■ TASK DETAILS ■
Without changing anything, set down every line shown below.

+++++

(** * Supply-Chain-Management: the model loader and prediction utilities

    A shallow embedding of [src/utils/modelLoader.js]: the cost model cache,
    the fallback cost model, [predictManufacturingCost], [predictDemand] and
    the three-pass search [findOptimalProductionVolume]; and of the code
    around it: the data service [SupplyChainData], the handlers
    [runOptimization] and [predictCost] of the optimization panel and the
    inventory helpers of the dashboard.

    Numbers.  JavaScript numbers are IEEE-754 doubles.  In the search and
    its callers a finite number is an exact rational ([Q]) and the only
    non-finite value the code creates, the initial [lowestCost = Infinity],
    is a constructor of [number]; comparisons, [Math.round], [Math.max] and
    [Math.min] are exact on doubles as they are here, while [+], [-], [*]
    and [/] round in the source and do not here.  What is stated of the
    order of the calls and of their costs does not depend on that rounding.
    What depends on a sum being exact, or on a loop reaching its bound,
    carries a hypothesis ([resolves], [wholeNumbers], [moderate]) that
    keeps to the inputs on which double arithmetic gives the same.  The
    values of the fallback cost are those of exact arithmetic: the 1x1
    float32 tensors that carry a value into and out of [model.predict] are
    modelled by the value itself, without their rounding to single
    precision.  [predictDemand], whose result depends on the rounding of
    its products and sums, is embedded a second time on binary64 doubles
    (module [Double]).

    Effects.  The module-level [modelCache] is an explicit state threaded
    through every call.  An [await]ed call either fulfils with a value or
    rejects with an exception; a [for] loop either exits, is aborted by an
    exception, or is still running when its iteration budget is used up. *)

From Stdlib Require Import QArith Qround Qminmax Qabs ZArith List Sorted Bool Lia Lqa.
From Stdlib Require String Floats.
Import ListNotations.

Local Open Scope Q_scope.

(** ** JavaScript numbers *)

Module JS.

(** A finite number or [+Infinity]. *)
Inductive number : Type :=
| Num (q : Q)
| Infinity.

(** [a < b] on finite numbers. *)
Definition Qltb (a b : Q) : bool := negb (Qle_bool b a).

(** [cost < lowestCost], with a finite [cost]. *)
Definition lt_number (cost : Q) (lowestCost : number) : bool :=
  match lowestCost with
  | Num l => Qltb cost l
  | Infinity => true
  end.

(** The order on [number]: everything is below [Infinity]. *)
Definition le_number (a b : number) : Prop :=
  match a, b with
  | Num x, Num y => x <= y
  | _, Infinity => True
  | Infinity, Num _ => False
  end.

(** [Math.round]: the nearest integer, ties towards +Infinity. *)
Definition Math_round (x : Q) : Q := inject_Z (Qfloor (x + (1 # 2))).

Definition Math_round_number (x : number) : number :=
  match x with
  | Num q => Num (Math_round q)
  | Infinity => Infinity
  end.

(** [Math.max] and [Math.min] on finite numbers. *)
Definition Math_max (a b : Q) : Q := Qmax a b.
Definition Math_min (a b : Q) : Q := Qmin a b.

(** [Math.pow(x, 2)]. *)
Definition Math_pow2 (x : Q) : Q := x ^ 2.

End JS.
Import JS.

(** ** The model cache and the cost model *)

(** What the code uses of a model: [model.predict] on a 1x1 tensor. *)
Record Model : Type := { predict : Q -> Q }.

(** [const modelCache = { costOptimization: null, demandForecast: null }]. *)
Record ModelCache : Type := {
  costOptimization : option Model;
  demandForecast : option Model
}.

Definition emptyCache : ModelCache :=
  {| costOptimization := None; demandForecast := None |}.

(** [tf.loadLayersModel(MODEL_PATHS.costOptimization)]: the model file is
    served and parsed, or the load throws. *)
Inductive Backend : Type :=
| Available (model : Model)
| Unavailable.

(** [createFallbackModel]: the object with the hand-written [predict]. *)
Definition createFallbackModel : Model :=
  {| predict := fun value =>
       let x := value * 10000 in
       let cost := 100000 * Math_pow2 (x - 5000) / 25000000 + 10000 in
       cost / 100000 |}.

(** [loadCostOptimizationModel]: the cached model if there is one, else the
    loaded model, else (in the [catch]) the fallback model; the last two are
    stored in the cache. *)
Definition loadCostOptimizationModel (backend : Backend) (cache : ModelCache)
  : Model * ModelCache :=
  match costOptimization cache with
  | Some model => (model, cache)
  | None =>
      match backend with
      | Available model =>
          (model, {| costOptimization := Some model;
                     demandForecast := demandForecast cache |})
      | Unavailable =>
          let fallbackModel := createFallbackModel in
          (fallbackModel, {| costOptimization := Some fallbackModel;
                             demandForecast := demandForecast cache |})
      end
  end.

(** [normalizeProductionVolume(value, min = 100, max = 10000)], in exact
    arithmetic. *)
Definition normalizeProductionVolume_in (value min max : Q) : Q :=
  (value - min) / (max - min).

Definition normalizeProductionVolume (value : Q) : Q :=
  normalizeProductionVolume_in value 100 10000.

+++++

■ OUTPUT OF THE TASK ■
(** * Supply-Chain-Management: the model loader and prediction utilities

    A shallow embedding of [src/utils/modelLoader.js]: the cost model cache,
    the fallback cost model, [predictManufacturingCost], [predictDemand] and
    the three-pass search [findOptimalProductionVolume]; and of the code
    around it: the data service [SupplyChainData], the handlers
    [runOptimization] and [predictCost] of the optimization panel and the
    inventory helpers of the dashboard.

    Numbers.  JavaScript numbers are IEEE-754 doubles.  In the search and
    its callers a finite number is an exact rational ([Q]) and the only
    non-finite value the code creates, the initial [lowestCost = Infinity],
    is a constructor of [number]; comparisons, [Math.round], [Math.max] and
    [Math.min] are exact on doubles as they are here, while [+], [-], [*]
    and [/] round in the source and do not here.  What is stated of the
    order of the calls and of their costs does not depend on that rounding.
    What depends on a sum being exact, or on a loop reaching its bound,
    carries a hypothesis ([resolves], [wholeNumbers], [moderate]) that
    keeps to the inputs on which double arithmetic gives the same.  The
    values of the fallback cost are those of exact arithmetic: the 1x1
    float32 tensors that carry a value into and out of [model.predict] are
    modelled by the value itself, without their rounding to single
    precision.  [predictDemand], whose result depends on the rounding of
    its products and sums, is embedded a second time on binary64 doubles
    (module [Double]).

    Effects.  The module-level [modelCache] is an explicit state threaded
    through every call.  An [await]ed call either fulfils with a value or
    rejects with an exception; a [for] loop either exits, is aborted by an
    exception, or is still running when its iteration budget is used up. *)

From Stdlib Require Import QArith Qround Qminmax Qabs ZArith List Sorted Bool Lia Lqa.
From Stdlib Require String Floats.
Import ListNotations.

Local Open Scope Q_scope.

(** ** JavaScript numbers *)

Module JS.

(** A finite number or [+Infinity]. *)
Inductive number : Type :=
| Num (q : Q)
| Infinity.

(** [a < b] on finite numbers. *)
Definition Qltb (a b : Q) : bool := negb (Qle_bool b a).

(** [cost < lowestCost], with a finite [cost]. *)
Definition lt_number (cost : Q) (lowestCost : number) : bool :=
  match lowestCost with
  | Num l => Qltb cost l
  | Infinity => true
  end.

(** The order on [number]: everything is below [Infinity]. *)
Definition le_number (a b : number) : Prop :=
  match a, b with
  | Num x, Num y => x <= y
  | _, Infinity => True
  | Infinity, Num _ => False
  end.

(** [Math.round]: the nearest integer, ties towards +Infinity. *)
Definition Math_round (x : Q) : Q := inject_Z (Qfloor (x + (1 # 2))).

Definition Math_round_number (x : number) : number :=
  match x with
  | Num q => Num (Math_round q)
  | Infinity => Infinity
  end.

(** [Math.max] and [Math.min] on finite numbers. *)
Definition Math_max (a b : Q) : Q := Qmax a b.
Definition Math_min (a b : Q) : Q := Qmin a b.

(** [Math.pow(x, 2)]. *)
Definition Math_pow2 (x : Q) : Q := x ^ 2.

End JS.
Import JS.

(** ** The model cache and the cost model *)

(** What the code uses of a model: [model.predict] on a 1x1 tensor. *)
Record Model : Type := { predict : Q -> Q }.

(** [const modelCache = { costOptimization: null, demandForecast: null }]. *)
Record ModelCache : Type := {
  costOptimization : option Model;
  demandForecast : option Model
}.

Definition emptyCache : ModelCache :=
  {| costOptimization := None; demandForecast := None |}.

(** [tf.loadLayersModel(MODEL_PATHS.costOptimization)]: the model file is
    served and parsed, or the load throws. *)
Inductive Backend : Type :=
| Available (model : Model)
| Unavailable.

(** [createFallbackModel]: the object with the hand-written [predict]. *)
Definition createFallbackModel : Model :=
  {| predict := fun value =>
       let x := value * 10000 in
       let cost := 100000 * Math_pow2 (x - 5000) / 25000000 + 10000 in
       cost / 100000 |}.

(** [loadCostOptimizationModel]: the cached model if there is one, else the
    loaded model, else (in the [catch]) the fallback model; the last two are
    stored in the cache. *)
Definition loadCostOptimizationModel (backend : Backend) (cache : ModelCache)
  : Model * ModelCache :=
  match costOptimization cache with
  | Some model => (model, cache)
  | None =>
      match backend with
      | Available model =>
          (model, {| costOptimization := Some model;
                     demandForecast := demandForecast cache |})
      | Unavailable =>
          let fallbackModel := createFallbackModel in
          (fallbackModel, {| costOptimization := Some fallbackModel;
                             demandForecast := demandForecast cache |})
      end
  end.

(** [normalizeProductionVolume(value, min = 100, max = 10000)], in exact
    arithmetic. *)
Definition normalizeProductionVolume_in (value min max : Q) : Q :=
  (value - min) / (max - min).

Definition normalizeProductionVolume (value : Q) : Q :=
  normalizeProductionVolume_in value 100 10000.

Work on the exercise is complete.